Amba's picture

Bat in our house

Observed: 3rd July 2009 By: Amba
Long eared bat
IMG 0031

This long eared bat flew into our house, probably chasing an insect. It flew out again, after exploring two of the bedrooms upstairs briefly.

Species interactions

No interactions present.


Martin Harvey's picture


Wow! What a fantastic thing to see and photograph.

Entomologist and biological recorder

the naturalist man's picture

Brown long-eared bats.

Amazing picture. You could get both the brown and much rarer gray long-eared bats in your area. However, your photo is clear enough to see the colour on the back is a definate brown.

Do you live in an old house? If so you could have a colony of these wonderful creatures in your roof space. They are one of the species which roosts hanging upside down from apex roof timbers in your rafters. If they are not in your roof space they will be in a neighbours as they have very small feeding ranges.

You could stand outside your house and watch for bats emerging around dusk. Just be aware it is illegal to disturb any bat whist roosting without a licence. If you think you may have bats in your house then someone from your local bat group will often come out and check.

If you want to know more then visit the Bat Conservation Trust's web site, they have free downloadable leaflets about all the bat species in Britain.

Graham Banwell

Visit the iSpot Yorkshire forum for information on events, issues and news relating to 'God's own country'

gmc57's picture


Fantastic pictures. Last year we had an exciting holiday experience in which my son ended up with first a juvenile bat on his wall Later, there were full-grown bats flying around his large valuted room I was lucky enough to see one bat closeup as it flew out the window - it was amazing, but my son wasn't keen on sharing his accommodation in this way as the chittering from the nest in the roof was creeping him out.

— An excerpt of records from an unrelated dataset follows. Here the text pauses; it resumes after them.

(** Its writes, a moment later. *)
Definition update_written (salt : Z) (up set_up : bool) (f : accountForm) (id : Z) (franchise : option Z) (w : world) :
    bool * world :=
  match UpdateStaff up id (Some (f_role f)) (Some (f_lea f)) (Some (f_active f)) franchise w with
  | (Ok (Some _), w) =>
      if String.eqb (f_password f) EmptyString then (true, w)
      else if (String.length (f_password f) <? minStaffPasswordLength)%nat then (false, w)
      else match GenerateFromPassword salt (f_password f) with
           | None => (false, w)
           | Some hash => match SetStaffPassword set_up id hash w with
                          | (Ok _, w) => (true, w)
                          | (Err _, w) => (false, w)
                          end
           end
  | (_, w) => (false, w)
  end.

Definition UpdateStaffAccount (salt : Z) (configured list_up up set_up : bool) (s : Session) (path_id : string)
    (f : accountForm) (w : world) : bool * world :=
  match update_checked configured list_up s path_id f w with
  | None => (false, w)
  | Some (id, franchise) => update_written salt up set_up f id franchise w
  end.

(** ** The console's actions *)

(** A screen or form: its section, and the roles its handler asks for besides. *)
Record Action : Type := MkAction { a_path : string; a_section : string; a_roles : option (list string) }.

Definition action_allowed (a : Action) (s : Session) : bool :=
  requireSection s (a_section a) && match a_roles a with Some l => one_of l (s_Role s) | None => true end.

(** A form: its session, its token, then its handler's own checks. *)
Definition perform (now : Z) (cookie form_token : string) (a : Action) : option Session :=
  s ← authed now cookie;
  if requireCSRF s form_token && action_allowed a s then Some s else None.

End Console.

Eventually we got moved to another cottage down the road and I sent a letter to the cottage managers cc: the bat conservation trust to be sure they didn't do anything illegal. Apparently the the Bat trust can only intervene after somebody has illegally interfered with the colony. I was so worried that they'd do something awful to ensure they could keep renting the place out, but they didn't.

For my birthday this year I asked for a bat detector and have been having fun listening to my local bats on it. Sadly my son still cannot bear bats, but I'm becoming hooked.

Lucky you seeing such a lovely looking bat close-up.

colhig17's picture

Brown long-eared bat

How could anyone be scared of this ;)
Brown long-eared bats' hearing is so good that they "whisper" their echolocation calls and are very difficult to hear on a bat detector. They can hear the noise of a moth landing on a leaf and use this to "glean" their prey (eat it directly off a leaf or tree rather than catch it in mid-air). They're also fond of spiders!